• Work item: Where in the data below does the word "string" appear? Copy each line that holds it.
-- Material for the task follows --
Lemma depth_index z : 0 <= z mod EVENT_RING_DEPTH < EVENT_RING_DEPTH.
Proof. pose proof depth_bounds. apply Z.mod_pos_bound. lia. Qed.
Lemma depth_index_u16 z : u16 (z mod EVENT_RING_DEPTH) = z mod EVENT_RING_DEPTH.
Proof. pose proof depth_bounds. pose proof (depth_index z). apply u16_id. clia. Qed.

Lemma event_log_length s : event_wf s → zlen (event_log s) = held_count s.
Proof. intros (?&?&?&?&?). unfold event_log, zlen. rewrite length_ring_view. lia. Qed.

Lemma event_log_lookup s (i : nat) :
  Z.of_nat i < held_count s →
  event_log s !! i = Some (ring_at (ring s) ((oldest_index s + Z.of_nat i) mod zlen (ring s))).
Proof. apply ring_view_lookup. Qed.

Lemma event_refused_false source severity payload size :
  event_refused source severity payload size = false →
  1 <= source <= 7 ∧ 0 <= severity <= 3 ∧ size <= 16 ∧ (size ≠ 0 → is_Some payload).
Proof.
  unfold event_refused, source_is_known, KFSW_EVENT_SOURCE_BOOT, KFSW_EVENT_SOURCE_COMMAND,
    KFSW_EVENT_SOURCE_FTP, KFSW_EVENT_SOURCE_APP, KFSW_EVENT_SOURCE_FBO,
    KFSW_EVENT_SOURCE_GNDWDT, KFSW_EVENT_SOURCE_RESMON, KFSW_EVENT_INFO,
    KFSW_EVENT_CRITICAL, KFSW_EVENT_MAX_PAYLOAD_SIZE.
  intros H. apply orb_false_iff in H as [H Hp]. repeat split; try lia.
  intros Hs. destruct payload; [done|]. rewrite bool_decide_true in Hp by done. lia.
Qed.

Lemma fill_payload_spec old payload size l :
  length old = 16%nat → 0 <= size <= 16 → (size ≠ 0 → payload = Some l) →
  (Z.to_nat size <= length l)%nat →
  fill_payload old payload size =
    take (Z.to_nat size) l ++ replicate (16 - Z.to_nat size) 0.
Proof.
  intros Hold Hs Hp Hl. unfold fill_payload, mem_set.
  destruct (decide (size = 0)) as [->|Hne].
  - cbn [Z.eqb]. change (Z.to_nat 0) with 0%nat. rewrite buf_put_0, length_replicate, Hold.
    rewrite drop_ge by (rewrite Hold; done). by rewrite app_nil_r.
  - rewrite (proj2 (Z.eqb_neq size 0)) by done. rewrite (Hp Hne). simpl.
    set (bs := take (Z.to_nat size) l).
    assert (length bs = Z.to_nat size) as Hbs by (unfold bs; rewrite length_take; lia).
    rewrite <- Hbs at 1. rewrite <- (Nat.add_0_l (length bs)) at 1.
    rewrite buf_put_app by (rewrite Hold; lia). rewrite Hold, buf_put_0.
    rewrite drop_ge, app_nil_r; [done|].
    rewrite length_app, length_replicate, Hbs, Hold. lia.
Qed.
(* ===== verification/Command.v ===== *)
(** * Command service ([src/command/command.c])

    The registry, fixed by [kfsw_command_init], is kept apart from the state the
    handlers run on. A handler is a function on the whole state: it may take the
    claim, invoke other commands or act on the rest of the system ([W]). The thread
    an operation runs in is the argument [self]. *)

From S2P Require Import Prelude Bytes CStdlib Event CommandProtocol.

(** [CONFIG_KFSW_COMMAND_MAX_COMMANDS] and its Kconfig range. *)
Class CommandConfig := {
  COMMAND_MAX_COMMANDS : Z;
  COMMAND_MAX_COMMANDS_range : 4 <= COMMAND_MAX_COMMANDS <= 64;
}.
#[program] Definition command_config_default : CommandConfig := {| COMMAND_MAX_COMMANDS := 16 |}.
Next Obligation. lia. Qed.

Definition KFSW_COMMAND_OK : Z := 0.
Definition KFSW_COMMAND_UNKNOWN : Z := 1.
Definition KFSW_COMMAND_INVALID_ARGUMENT : Z := 2.
Definition KFSW_COMMAND_DENIED : Z := 3.
Definition KFSW_COMMAND_BUSY : Z := 4.
Definition KFSW_COMMAND_FAILED : Z := 5.
Definition KFSW_COMMAND_UNAVAILABLE : Z := 6.

Definition KFSW_EVENT_COMMAND_INVOKED : Z := 1.
Definition KFSW_EVENT_COMMAND_UNKNOWN : Z := 2.
Definition KFSW_EVENT_COMMAND_REJECTED : Z := 3.

Definition KFSW_COMMAND_CLAIM_SHARED : Z := 0.
Definition KFSW_COMMAND_CLAIM_EXCLUSIVE : Z := 1.
Definition KFSW_COMMAND_CLAIM_NAME_MAX : Z := 32.

Definition KFSW_COMMAND_TIMEOUT_MIN_MS : Z := 1000.
Definition KFSW_COMMAND_TIMEOUT_MAX_MS : Z := 120000.

Record kfsw_command_source := {
  src_node : Z; src_authenticated : bool; src_via_csp : bool;
}.
(** [detail] is the array of 96 characters. *)
Record kfsw_command_result := { res_status : Z; res_detail : list Z }.

(** The static [claim]. [claim_name] is the string in the array. *)
Record command_claim := {
  claim_owner : option Z; claim_mode : Z; claim_name : list Z;
  claim_intrusions : Z; claim_refusals : Z; claim_held : bool;
}.
Record kfsw_command_claim_state := {
  cs_held : bool; cs_mode : Z; cs_owner : list Z; cs_intrusions : Z; cs_refusals : Z;
}.
Record kfsw_command_stats := {
  cst_invoked : Z; cst_failed : Z; cst_unknown : Z; cst_rejected : Z; cst_registered : Z;
}.

(** The file's objects that change after startup, and the rest of the system. *)
Record command_state (W : Type) := {
  claim : command_claim;
  command_invoked : Z; command_failed : Z; command_unknown : Z; command_rejected : Z;
  command_timeout_ms : Z;
  command_echo_enabled : Z;
  command_echo_handler : option (bool → W → W);
  world : W;
}.
Arguments claim {W}. Arguments world {W}.
Arguments command_invoked {W}. Arguments command_failed {W}.
Arguments command_unknown {W}. Arguments command_rejected {W}.
Arguments command_timeout_ms {W}. Arguments command_echo_enabled {W}.
Arguments command_echo_handler {W}.

Definition kfsw_command_handler_t (W : Type) : Type :=
  list kfsw_command_arg → Z → kfsw_command_source → kfsw_command_result →
  command_state W → Z * kfsw_command_result * command_state W.

Record kfsw_command_definition (W : Type) := {
  def_id : Z;
  def_name : option (list Z);
  def_help : option (list Z);
  def_flags : Z;
  def_arg_count : Z;
  def_arg_types : option (list Z);
  def_handler : option (kfsw_command_handler_t W);
}.
Arguments def_id {W}. Arguments def_name {W}. Arguments def_help {W}. Arguments def_flags {W}.
Arguments def_arg_count {W}. Arguments def_arg_types {W}. Arguments def_handler {W}.

Record kfsw_command_definition_set (W : Type) := {
  set_commands : option (list (kfsw_command_definition W)); set_count : Z;
}.
Arguments set_commands {W}. Arguments set_count {W}.

Record kfsw_command_info := {
  info_id : Z; info_name : option (list Z); info_help : option (list Z); info_flags : Z;
  info_arg_count : Z; info_arg_types : option (list Z);
}.

(** The first [registry_count] entries of the array, and [registry_ready]. *)
Record command_registry (W : Type) := {
  registry : list (kfsw_command_definition W); registry_ready : bool;
}.
Arguments registry {W}. Arguments registry_ready {W}.

Definition kfsw_command_status_name (status : Z) : string :=
  if status =? KFSW_COMMAND_OK then "ok"
  else if status =? KFSW_COMMAND_UNKNOWN then "unknown command"
  else if status =? KFSW_COMMAND_INVALID_ARGUMENT then "invalid argument"
  else if status =? KFSW_COMMAND_DENIED then "denied"
  else if status =? KFSW_COMMAND_BUSY then "busy"
  else if status =? KFSW_COMMAND_UNAVAILABLE then "service unavailable"
  else "failed".

(** ** The registry *)

Section registry.
Context {CC : CommandConfig} {W : Type}.
Abbreviation definition := (kfsw_command_definition W).
Implicit Types (d : definition) (reg : list definition) (r : command_registry W).

Definition find_by_id (id : Z) reg : option definition :=
  List.find (λ d, def_id d =? id) reg.

Definition name_is (name : list Z) d : bool :=
  match def_name d with Some n => str_eq n name | None => false end.
Definition find_by_name (name : list Z) reg : option definition :=
  List.find (name_is name) reg.

Definition validate_definition d reg : Z :=
  match def_name d with
  | None => - EINVAL
  | Some name =>
      if (char_at name 0 =? 0) || bool_decide (¬ is_Some (def_handler d)) then - EINVAL
      else if def_arg_count d >? KFSW_COMMAND_MAX_ARGS then - E2BIG
      else if negb (def_arg_count d =? 0) && bool_decide (def_arg_types d = None) then - EINVAL
      else if negb (terminated_within name KFSW_COMMAND_MAX_TEXT_SIZE) then - ENAMETOOLONG
      else if bool_decide (is_Some (find_by_id (def_id d) reg))
              || bool_decide (is_Some (find_by_name name reg)) then - EEXIST
      else 0
  end.

(** The inner loop of [kfsw_command_init]. *)
Fixpoint init_commands (ds reg : list definition) : Z * list definition :=
  match ds with
  | [] => (0, reg)
  | d :: ds =>
      let result := validate_definition d reg in
      if negb (result =? 0) then (result, [])
      else if zlen reg =? COMMAND_MAX_COMMANDS then (- ENOSPC, [])
      else init_commands ds (reg ++ [d])
  end.

(** The outer loop. *)
Fixpoint init_sets (sets : list (option (kfsw_command_definition_set W))) reg
    : Z * command_registry W :=
  match sets with
  | [] => (0, {| registry := reg; registry_ready := true |})
  | None :: _ => (- EINVAL, {| registry := reg; registry_ready := false |})
  | Some set :: sets =>
      if negb (set_count set =? 0) && bool_decide (¬ is_Some (set_commands set))
      then (- EINVAL, {| registry := reg; registry_ready := false |})
      else
        let '(result, reg') :=
          init_commands (take (Z.to_nat (set_count set)) (default [] (set_commands set))) reg in
        if negb (result =? 0) then (result, {| registry := reg'; registry_ready := false |})
        else init_sets sets reg'
  end.

Definition kfsw_command_init
    (sets : option (list (option (kfsw_command_definition_set W)))) (count : Z) r
    : Z * command_registry W :=
  match sets with
  | None => if negb (count =? 0) then (- EINVAL, r) else init_sets [] []
  | Some sets => init_sets (take (Z.to_nat count) sets) []
  end.

Definition kfsw_command_is_initialized r : bool := registry_ready r.

Definition describe d : kfsw_command_info := {|
  info_id := def_id d; info_name := def_name d; info_help := def_help d;
  info_flags := def_flags d; info_arg_count := def_arg_count d;
  info_arg_types := def_arg_types d |}.

Fixpoint visit_commands {C} (visitor : kfsw_command_info → C → C * bool) reg (c : C) : C :=
  match reg with
  | [] => c
  | d :: reg =>
      let '(c', more) := visitor (describe d) c in
      if more then visit_commands visitor reg c' else c'
  end.
Definition kfsw_command_visit {C} (visitor : option (kfsw_command_info → C → C * bool)) r (c : C)
    : C :=
  match visitor with
  | None => c
  | Some visitor => if negb (registry_ready r) then c else visit_commands visitor (registry r) c
  end.

Definition kfsw_command_find (name : option (list Z)) (info : option kfsw_command_info) r
    : Z * option kfsw_command_info :=
  match name, info with
  | Some name, Some _ =>
      if negb (registry_ready r) then (- EACCES, info)
      else match find_by_name name (registry r) with
           | None => (- ENOENT, info)
           | Some d => (0, Some (describe d))
           end
  | _, _ => (- EINVAL, info)
  end.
-- Material for the task concluded --
• Reply:
(** The static [claim]. [claim_name] is the string in the array. *)
Definition kfsw_command_status_name (status : Z) : string :=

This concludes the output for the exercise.